• **Work to be completed**:
Once the line containing "(** The token" is found in the records below, return it and each following line exactly, up to and including the line containing "Definition accepted (result", and nothing else.

• **Dataset records**:
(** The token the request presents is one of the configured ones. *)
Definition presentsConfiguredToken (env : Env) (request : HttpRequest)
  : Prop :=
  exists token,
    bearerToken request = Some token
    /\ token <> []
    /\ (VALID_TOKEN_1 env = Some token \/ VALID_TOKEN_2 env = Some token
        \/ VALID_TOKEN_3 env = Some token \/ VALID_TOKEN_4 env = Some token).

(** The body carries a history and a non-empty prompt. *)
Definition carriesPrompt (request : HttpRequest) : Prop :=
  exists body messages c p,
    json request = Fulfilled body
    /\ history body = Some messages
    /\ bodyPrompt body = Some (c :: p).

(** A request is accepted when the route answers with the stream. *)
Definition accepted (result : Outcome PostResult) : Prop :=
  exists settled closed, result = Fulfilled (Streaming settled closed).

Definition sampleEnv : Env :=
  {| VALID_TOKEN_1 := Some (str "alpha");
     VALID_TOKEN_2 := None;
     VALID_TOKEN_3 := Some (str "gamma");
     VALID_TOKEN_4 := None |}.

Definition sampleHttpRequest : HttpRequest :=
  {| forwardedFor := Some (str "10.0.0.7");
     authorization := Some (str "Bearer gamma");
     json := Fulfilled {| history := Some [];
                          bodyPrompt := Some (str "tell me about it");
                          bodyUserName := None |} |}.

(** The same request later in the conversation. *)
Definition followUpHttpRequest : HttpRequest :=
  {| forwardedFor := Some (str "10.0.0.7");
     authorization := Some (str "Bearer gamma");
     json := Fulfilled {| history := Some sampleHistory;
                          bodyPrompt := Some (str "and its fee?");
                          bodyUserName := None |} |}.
--
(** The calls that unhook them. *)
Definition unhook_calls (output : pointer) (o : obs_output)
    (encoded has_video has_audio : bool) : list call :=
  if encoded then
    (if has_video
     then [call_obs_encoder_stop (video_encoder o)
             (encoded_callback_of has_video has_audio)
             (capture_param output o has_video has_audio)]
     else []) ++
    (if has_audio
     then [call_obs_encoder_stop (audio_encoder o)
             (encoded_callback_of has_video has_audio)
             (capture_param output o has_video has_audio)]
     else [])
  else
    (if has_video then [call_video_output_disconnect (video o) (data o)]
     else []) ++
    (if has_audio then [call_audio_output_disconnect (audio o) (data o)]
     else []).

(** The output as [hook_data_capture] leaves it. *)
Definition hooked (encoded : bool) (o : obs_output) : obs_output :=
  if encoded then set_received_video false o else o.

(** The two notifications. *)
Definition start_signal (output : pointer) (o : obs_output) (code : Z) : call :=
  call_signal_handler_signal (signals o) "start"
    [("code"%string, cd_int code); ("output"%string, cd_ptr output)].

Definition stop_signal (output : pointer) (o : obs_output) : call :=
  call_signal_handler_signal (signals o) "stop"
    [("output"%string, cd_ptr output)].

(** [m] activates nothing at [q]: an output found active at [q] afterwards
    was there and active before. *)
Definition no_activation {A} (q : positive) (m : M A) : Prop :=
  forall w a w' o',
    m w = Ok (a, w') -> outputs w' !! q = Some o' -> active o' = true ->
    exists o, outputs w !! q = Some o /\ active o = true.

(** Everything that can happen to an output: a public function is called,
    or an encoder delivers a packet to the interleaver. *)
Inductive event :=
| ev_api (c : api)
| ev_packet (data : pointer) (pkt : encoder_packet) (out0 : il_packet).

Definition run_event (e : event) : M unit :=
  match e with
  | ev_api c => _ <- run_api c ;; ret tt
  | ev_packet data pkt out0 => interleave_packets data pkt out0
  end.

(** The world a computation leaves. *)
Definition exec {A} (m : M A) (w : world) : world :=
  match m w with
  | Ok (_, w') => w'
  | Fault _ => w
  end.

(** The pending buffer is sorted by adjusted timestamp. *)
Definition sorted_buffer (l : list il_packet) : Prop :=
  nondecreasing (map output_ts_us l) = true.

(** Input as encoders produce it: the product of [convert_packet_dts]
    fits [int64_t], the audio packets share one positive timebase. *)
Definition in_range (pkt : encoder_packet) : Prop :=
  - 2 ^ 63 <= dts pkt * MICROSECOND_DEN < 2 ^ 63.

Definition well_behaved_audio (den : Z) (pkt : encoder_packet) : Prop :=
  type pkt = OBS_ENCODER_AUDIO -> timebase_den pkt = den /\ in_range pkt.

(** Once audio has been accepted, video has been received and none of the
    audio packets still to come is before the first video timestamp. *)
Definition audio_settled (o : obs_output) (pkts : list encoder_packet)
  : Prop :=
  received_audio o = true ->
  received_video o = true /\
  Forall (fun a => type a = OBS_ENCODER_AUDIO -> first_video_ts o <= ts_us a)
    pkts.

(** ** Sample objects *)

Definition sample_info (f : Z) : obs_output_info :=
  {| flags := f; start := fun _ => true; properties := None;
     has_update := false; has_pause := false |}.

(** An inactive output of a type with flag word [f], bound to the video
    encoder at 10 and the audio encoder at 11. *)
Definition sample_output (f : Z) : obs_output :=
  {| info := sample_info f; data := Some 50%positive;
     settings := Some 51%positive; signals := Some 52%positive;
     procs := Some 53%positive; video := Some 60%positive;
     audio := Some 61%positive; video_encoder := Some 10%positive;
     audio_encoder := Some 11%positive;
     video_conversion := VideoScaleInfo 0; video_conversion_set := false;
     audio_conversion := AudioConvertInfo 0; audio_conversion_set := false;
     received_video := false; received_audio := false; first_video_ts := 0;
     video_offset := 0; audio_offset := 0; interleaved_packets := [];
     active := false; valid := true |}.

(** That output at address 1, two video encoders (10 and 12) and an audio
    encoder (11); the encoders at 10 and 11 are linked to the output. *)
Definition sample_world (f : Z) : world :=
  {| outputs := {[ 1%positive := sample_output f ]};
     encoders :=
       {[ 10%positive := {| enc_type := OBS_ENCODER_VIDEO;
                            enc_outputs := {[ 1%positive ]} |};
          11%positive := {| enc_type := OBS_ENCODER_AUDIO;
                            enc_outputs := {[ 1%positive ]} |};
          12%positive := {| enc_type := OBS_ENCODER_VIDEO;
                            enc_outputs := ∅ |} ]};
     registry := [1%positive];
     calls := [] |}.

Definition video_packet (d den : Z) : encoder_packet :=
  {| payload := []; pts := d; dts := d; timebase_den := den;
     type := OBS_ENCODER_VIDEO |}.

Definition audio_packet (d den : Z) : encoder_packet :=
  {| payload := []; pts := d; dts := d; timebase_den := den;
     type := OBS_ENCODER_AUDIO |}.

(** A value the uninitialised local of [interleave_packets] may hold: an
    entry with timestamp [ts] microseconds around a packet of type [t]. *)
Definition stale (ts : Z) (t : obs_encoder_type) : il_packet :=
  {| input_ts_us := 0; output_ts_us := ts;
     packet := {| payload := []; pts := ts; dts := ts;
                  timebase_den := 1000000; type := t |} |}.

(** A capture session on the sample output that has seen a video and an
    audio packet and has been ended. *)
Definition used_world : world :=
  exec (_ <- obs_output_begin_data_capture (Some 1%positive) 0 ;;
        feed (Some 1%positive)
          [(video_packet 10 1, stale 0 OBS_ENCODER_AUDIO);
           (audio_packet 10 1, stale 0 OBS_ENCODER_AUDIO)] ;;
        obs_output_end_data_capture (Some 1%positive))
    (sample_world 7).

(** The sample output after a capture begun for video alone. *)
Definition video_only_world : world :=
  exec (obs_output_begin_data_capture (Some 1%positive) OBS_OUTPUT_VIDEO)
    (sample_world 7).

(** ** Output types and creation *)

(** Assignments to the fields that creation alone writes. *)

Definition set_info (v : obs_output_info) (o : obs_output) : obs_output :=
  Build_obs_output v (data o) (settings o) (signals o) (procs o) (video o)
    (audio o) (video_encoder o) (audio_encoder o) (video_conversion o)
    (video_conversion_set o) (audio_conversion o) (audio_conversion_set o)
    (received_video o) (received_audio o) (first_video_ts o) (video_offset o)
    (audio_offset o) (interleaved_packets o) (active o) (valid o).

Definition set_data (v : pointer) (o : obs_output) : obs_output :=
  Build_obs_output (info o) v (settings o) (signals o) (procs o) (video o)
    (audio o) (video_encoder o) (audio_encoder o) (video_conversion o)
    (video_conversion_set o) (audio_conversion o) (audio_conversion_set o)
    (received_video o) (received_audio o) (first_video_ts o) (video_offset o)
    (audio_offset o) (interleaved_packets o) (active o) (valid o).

• **Exercise answer**:
(** The token the request presents is one of the configured ones. *)
Definition presentsConfiguredToken (env : Env) (request : HttpRequest)
  : Prop :=
  exists token,
    bearerToken request = Some token
    /\ token <> []
    /\ (VALID_TOKEN_1 env = Some token \/ VALID_TOKEN_2 env = Some token
        \/ VALID_TOKEN_3 env = Some token \/ VALID_TOKEN_4 env = Some token).

(** The body carries a history and a non-empty prompt. *)
Definition carriesPrompt (request : HttpRequest) : Prop :=
  exists body messages c p,
    json request = Fulfilled body
    /\ history body = Some messages
    /\ bodyPrompt body = Some (c :: p).

(** A request is accepted when the route answers with the stream. *)
Definition accepted (result : Outcome PostResult) : Prop :=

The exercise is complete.